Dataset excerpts
★ ★ ★

(** * Dependency discovery and staging: [find_and_copy_deps.py]

    A shallow embedding of the script's dependency-resolution engine
    (listing parser, per-binary lister, graph builder, transitive closure,
    stager), followed by the properties proved about it.

    Modelling conventions.
    - Python [str] values are Rocq strings, a character standing for a code
      point below 256.
    - [dict] is a [gmap], [set] is a [gset].  Where Python leaves the order
      of a set unspecified ([set.pop], iteration over a set) the order is
      supplied by the environment, so every statement holds for all orders.
    - The operating system (file system queries, [os.path], the [ldd] and
      [cygpath] subprocesses, the temporary directory) is a record of
      oracles, [Env].  A POSIX instance of [os.path] is given for the
      examples.
    - [sys.exit(n)] is the result [Exit n]; an uncaught Python exception is
      [Raise e].  State changes made before either of them persist.
    - The listing oracle gives the text of [ldd]'s standard output once it
      has been read and decoded; a run in which [ldd] cannot be started or
      prints bytes that do not decode is not described. *)

From Stdlib Require Import ZArith Lia Ascii String.
From stdpp Require Import gmap strings list fin_maps sorting.

#[local] Set Warnings "-clear-no-such-hyp".

Local Open Scope string_scope.
Local Open Scope list_scope.
Local Open Scope stdpp_scope.

(** ** Text primitives *)

Module Text.

Definition code (c : ascii) : N := N_of_ascii c.

Definition in_range (lo hi : N) (c : ascii) : bool :=
  (lo <=? code c)%N && (code c <=? hi)%N.

(** [str.isspace] on code points below 256. *)
Definition is_space (c : ascii) : bool :=
  in_range 9 13 c || in_range 28 32 c
  || (code c =? 133)%N || (code c =? 160)%N.

(** [str.lower] on code points below 256: A-Z and the Latin-1 capitals. *)
Definition lower_char (c : ascii) : ascii :=
  if in_range 65 90 c || (in_range 192 222 c && negb (code c =? 215)%N)
  then ascii_of_N (code c + 32) else c.

Fixpoint lower (s : string) : string :=
  match s with
  | EmptyString => EmptyString
  | String c s' => String (lower_char c) (lower s')
  end.

Fixpoint lstrip (s : string) : string :=
  match s with
  | EmptyString => EmptyString
  | String c s' => if is_space c then lstrip s' else s
  end.

Fixpoint rstrip (s : string) : string :=
  match s with
  | EmptyString => EmptyString
  | String c s' =>
      match rstrip s' with
      | EmptyString => if is_space c then EmptyString else String c EmptyString
      | r => String c r
      end
  end.

(** [str.strip()] *)
Definition strip (s : string) : string := rstrip (lstrip s).

(** [str.startswith] *)
Definition startswith (s p : string) : bool := String.prefix p s.

(** [needle in hay] *)
Fixpoint contains (needle hay : string) : bool :=
  String.prefix needle hay ||
  match hay with
  | EmptyString => false
  | String _ hay' => contains needle hay'
  end.

(** [str.endswith] *)
Fixpoint endswith (s p : string) : bool :=
  String.eqb s p ||
  match s with
  | EmptyString => false
  | String _ s' => endswith s' p
  end.

Fixpoint drop (n : nat) (s : string) : string :=
  match n, s with
  | O, _ => s
  | S n', String _ s' => drop n' s'
  | S _, EmptyString => EmptyString
  end.

Definition newline : ascii := ascii_of_N 10.

(** The successive values of [readline()] on a stream holding [s]: every
    line keeps its terminating newline, the last one may lack it, and no
    line is empty. *)
Fixpoint read_lines (s : string) : list string :=
  match s with
  | EmptyString => []
  | String c s' =>
      if Ascii.eqb c newline then String c EmptyString :: read_lines s'
      else match read_lines s' with
           | [] => [String c EmptyString]
           | l :: ls => String c l :: ls
           end
  end.

(** [bool(s)] for a string. *)
Definition truthy (s : string) : bool :=
  match s with EmptyString => false | _ => true end.

End Text.

(** ** The listing grammar

    The pattern compiled in [get_deps_for_binary] reads, piece by piece:
    start of text; group 1, one or more characters other than a space; the
    four characters space, equals sign, greater-than sign, space; group 2,
    one or more characters other than an opening parenthesis; optionally
    group 3, a space followed by group 4, any run of characters other than
    a newline; end of text.  [match] is written as the backtracking search
    Python performs: a greedy group first tries to take one more character
    and falls back to stopping where it is. *)

Module Grammar.
Import Text.

(** The end-of-text anchor without [re.MULTILINE]: at the end, or before a
    final newline. *)
Definition at_end (s : string) : bool :=
  match s with
  | EmptyString => true
  | String c EmptyString => Ascii.eqb c newline
  | _ => false
  end.

(** Group 4 followed by the anchor; the dot is any character but a newline. *)
Fixpoint dot_star_end (s : string) : bool :=
  match s with
  | EmptyString => true
  | String c s' => if Ascii.eqb c newline then at_end s else dot_star_end s'
  end.

(** The optional group 3 followed by the anchor. *)
Definition tail_ok (s : string) : bool :=
  match s with
  | String " " s' => dot_star_end s' || at_end s
  | _ => at_end s
  end.

(** Group 2 and what follows it: the text of group 2. *)
Fixpoint group2 (s : string) : option string :=
  match s with
  | EmptyString => None
  | String c s' =>
      if Ascii.eqb c "(" then None
      else match group2 s' with
           | Some g => Some (String c g)
           | None => if tail_ok s' then Some (String c EmptyString) else None
           end
  end.

(** The whole pattern: the texts of groups 1 and 2. *)
Fixpoint ldd_match (s : string) : option (string * string) :=
  match s with
  | EmptyString => None
  | String c s' =>
      if Ascii.eqb c " " then None
      else match ldd_match s' with
           | Some (g1, g2) => Some (String c g1, g2)
           | None =>
               if startswith s' " => "
               then match group2 (drop 4 s') with
                    | Some g2 => Some (String c EmptyString, g2)
                    | None => None
                    end
               else None
           end
  end.

End Grammar.

(** ** [posixpath] *)

Module Posix.
Import Text.

(** [p[p.rfind('/')+1:]] *)
Fixpoint basename (p : string) : string :=
  match p with
  | EmptyString => EmptyString
  | String c p' =>
      if contains "/" p then basename p' else p
  end.

(** [p[:p.rfind('/')+1]] *)
Fixpoint head_part (p : string) : string :=
  match p with
  | EmptyString => EmptyString
  | String c p' => if contains "/" p then String c (head_part p') else EmptyString
  end.

Fixpoint all_slashes (s : string) : bool :=
  match s with
  | EmptyString => true
  | String c s' => Ascii.eqb c "/" && all_slashes s'
  end.

Fixpoint rstrip_slashes (s : string) : string :=
  match s with
  | EmptyString => EmptyString
  | String c s' =>
      match rstrip_slashes s' with
      | EmptyString => if Ascii.eqb c "/" then EmptyString else String c EmptyString
      | r => String c r
      end
  end.

Definition dirname (p : string) : string :=
  let head := head_part p in
  if truthy head && negb (all_slashes head) then rstrip_slashes head else head.

Definition join (a b : string) : string :=
  if startswith b "/" then b
  else if negb (truthy a) || endswith a "/" then a +:+ b
  else a +:+ "/" +:+ b.

End Posix.

(** ** Results, events and the environment *)

Inductive exn :=
| KeyError (k : string)
| TypeError
| IndexError
| OSError.

(** How a computation ends.  [Timeout] is the only outcome with no Python
    counterpart: the iteration budget of a modelled loop ran out. *)
Inductive result (A : Type) :=
| Ok (a : A)
| Exit (code : Z)
| Raise (e : exn)
| Timeout.
Arguments Ok {A} a.
Arguments Exit {A} code.
Arguments Raise {A} e.
Arguments Timeout {A}.

(** [json_dict]: the two dictionaries the script builds and dumps. *)
Record json_dict := JsonDict {
  jd_binary_deps : gmap string (list string);
  jd_binary_locations : gmap string string
}.

(** What the script does to the outside world, in order. *)
Inductive event :=
| Print (s : string)
| Stderr (s : string)
| TmpCopyfile (src dst : string)
| Copy (src dst_dir : string)
| WriteJson (path : string) (doc : json_dict)
| WriteManifest (path : string) (text : string).

Record Env := {
  platform : string;
  path_basename : string -> string;
  path_dirname : string -> string;
  path_join : string -> string -> string;
  path_splitext : string -> string * string;
  path_exists : string -> bool;
  path_isfile : string -> bool;
  path_isdir : string -> bool;
  (** [os.path.samefile]; [None] when it raises *)
  path_samefile : string -> string -> option bool;
  (** the decoded standard output of [ldd path] *)
  ldd_stdout : string -> string;
  (** the decoded standard output of [cygpath -m path] *)
  cygpath_stdout : string -> string;
  (** the name [tempfile.TemporaryDirectory] hands out *)
  tmpdirname : string;
  (** which element [set.pop] removes, as an index into the elements *)
  set_pop_index : list string -> nat;
  (** the order in which a set of pairs is iterated *)
  set_iter_order : list (string * string) -> list (string * string);
  set_iter_order_perm : forall l, set_iter_order l ≡ₚ l
}.

(** ** [fix_location] and [get_deps_for_binary] *)

Section Lister.
Import Text.
Context (E : Env).

Definition fix_location (location_path : string) : result string :=
  if String.eqb (platform E) "win32" then
    match location_path with
    | EmptyString => Raise IndexError
    | String c _ =>
        if Ascii.eqb c "/" then Ok (strip (cygpath_stdout E location_path))
        else Ok location_path
    end
  else Ok location_path.

Definition system_libs_to_skip : list string :=
  if String.eqb (platform E) "linux" then
    [ "libc.so"; "libdl.so"; "libdrm.so"; "libm.so"; "libpthread.so";
      "libresolv.so"; "libselinux.so"; "libudev.so"; "libGL.so"; "libGLX.so";
      "libGLdispatch.so"; "libX11.so"; "libXau.so"; "libXdmcp.so";
      "libXext.so"; "libXfixes.so"; "libXrender.so" ]
  else [].

(** The condition guarding [continue] on a matched line. *)
Definition skipped (my_name dep_name ldd_dep_location : string) : bool :=
  String.eqb dep_name my_name
  || contains "/c/windows/system" (lower ldd_dep_location)
  || contains "/c/windows/winsxs/" (lower ldd_dep_location)
  || (Nat.ltb 0 (List.length system_libs_to_skip)
      && existsb (fun lib_name => contains lib_name ldd_dep_location)
                 system_libs_to_skip).

(** The [for x in search_directories] loop: the first directory holding a
    regular file named [dep_name]. *)
Fixpoint search (search_directories : list string) (dep_name : string)
  : option string :=
  match search_directories with
  | [] => None
  | x :: rest =>
      let alt_dep_location := path_join E x dep_name in
      if path_exists E alt_dep_location then
        if path_isfile E alt_dep_location then Some alt_dep_location
        else search rest dep_name
      else search rest dep_name
  end.

(** The test [if search_dep_location:]. *)
Definition found (search_dep_location : option string) : option string :=
  match search_dep_location with
  | Some l => if truthy l then Some l else None
  | None => None
  end.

★ ★ ★

- _YOUR OBJECTIVE_:
Lines to set down from above: the line with "Fixpoint contains (needle", the line with "[String c EmptyString]", and every line between, each exactly as written.

- _SOLVED PROBLEM_:
Fixpoint contains (needle hay : string) : bool :=
  String.prefix needle hay ||
  match hay with
  | EmptyString => false
  | String _ hay' => contains needle hay'
  end.

(** [str.endswith] *)
Fixpoint endswith (s p : string) : bool :=
  String.eqb s p ||
  match s with
  | EmptyString => false
  | String _ s' => endswith s' p
  end.

Fixpoint drop (n : nat) (s : string) : string :=
  match n, s with
  | O, _ => s
  | S n', String _ s' => drop n' s'
  | S _, EmptyString => EmptyString
  end.

Definition newline : ascii := ascii_of_N 10.

(** The successive values of [readline()] on a stream holding [s]: every
    line keeps its terminating newline, the last one may lack it, and no
    line is empty. *)
Fixpoint read_lines (s : string) : list string :=
  match s with
  | EmptyString => []
  | String c s' =>
      if Ascii.eqb c newline then String c EmptyString :: read_lines s'
      else match read_lines s' with
           | [] => [String c EmptyString]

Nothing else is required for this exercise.